## The task
From the data below, return all lines holding the string "Definition".

## Excerpted records

○ ○ ○ ○ ○ ○ ○

(* ===== verification/WorkerSpec.v ===== *)
(** * Worker threads: specification and rules

    What a worker makes of the bytes that arrive ([received]), the states it
    passes through while it holds the output file's mutex, and the weakest
    preconditions of its calls there. *)

From S2P Require Import Prelude Process Worker.

Module WorkerSpec.
Import Memory OutputFile Process Worker.

(** ** What arrives, and what is made of it *)

(** The buffer after a delivery of [bs]: it was zeroed before. *)
Definition padded (n : nat) (bs : bytes) : bytes :=
  bs ++ replicate (n - length bs) nul.

(** The bytes up to the first newline, with it. *)
Definition cut (bs : bytes) : option bytes :=
  (fun '(i, _) => take (S i) bs) <$> list_find (eq newline) bs.

Inductive ending : Type := Complete | Failed.
#[export] Instance ending_eq_dec : EqDecision ending.
Proof. solve_decision. Defined.

(** The blocks a worker with a buffer of [n] bytes writes for the arrivals [l]
    until one holds a newline or [recv] fails, and what is left to arrive. *)
Inductive received (n : nat) : list rx -> list bytes -> ending -> list rx -> Prop :=
| received_failed l l' :
    recv_step n l = Some (None, l') -> received n l [] Failed l'
| received_last l l' bs b :
    recv_step n l = Some (Some bs, l') -> cut bs = Some b -> received n l [b] Complete l'
| received_more l l1 l' bs e blocks :
    recv_step n l = Some (Some bs, l1) -> cut bs = None ->
    received n l1 blocks e l' -> received n l (padded n bs :: blocks) e l'.

Lemma cut_none bs : cut bs = None <-> newline ∉ bs.
Proof.
  unfold cut. rewrite fmap_None, list_find_None, Forall_forall. split.
  - intros Hf Hn. by apply (Hf newline).
  - intros Hn x Hx <-. done.
Qed.

Lemma cut_some bs b :
  cut bs = Some b <-> (exists msg extra, bs = msg ++ (newline :: extra)
                        /\ (newline ∉ msg) /\ b = (msg ++ [newline])).
Proof.
  unfold cut. rewrite fmap_Some. split.
  - intros ([i x] & Hf & ->). apply list_find_Some in Hf as (Hi & <- & Hb).
    exists (take i bs), (drop (S i) bs). split; [by rewrite take_drop_middle|].
    split; [|by rewrite (take_S_r _ _ newline)].
    intros [j Hj]%list_elem_of_lookup. apply lookup_take_Some in Hj as [Hj Hlt].
    by apply (Hb j newline).
  - intros (msg & extra & -> & Hm & ->). exists (length msg, newline). split.
    + apply list_find_Some. split; [by apply list_lookup_middle|]. split; [done|].
      intros j y Hj Hlt <-. apply Hm. rewrite lookup_app_l in Hj by done.
      by eapply list_elem_of_lookup_2.
    + replace (S (length msg)) with (length (msg ++ [newline])) by (rewrite length_app; simpl; lia).
      rewrite (cons_middle newline msg extra), app_assoc. by rewrite take_app_length.
Qed.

○ ○ ○ ○ ○ ○ ○

## Written response
Definition padded (n : nat) (bs : bytes) : bytes :=
Definition cut (bs : bytes) : option bytes :=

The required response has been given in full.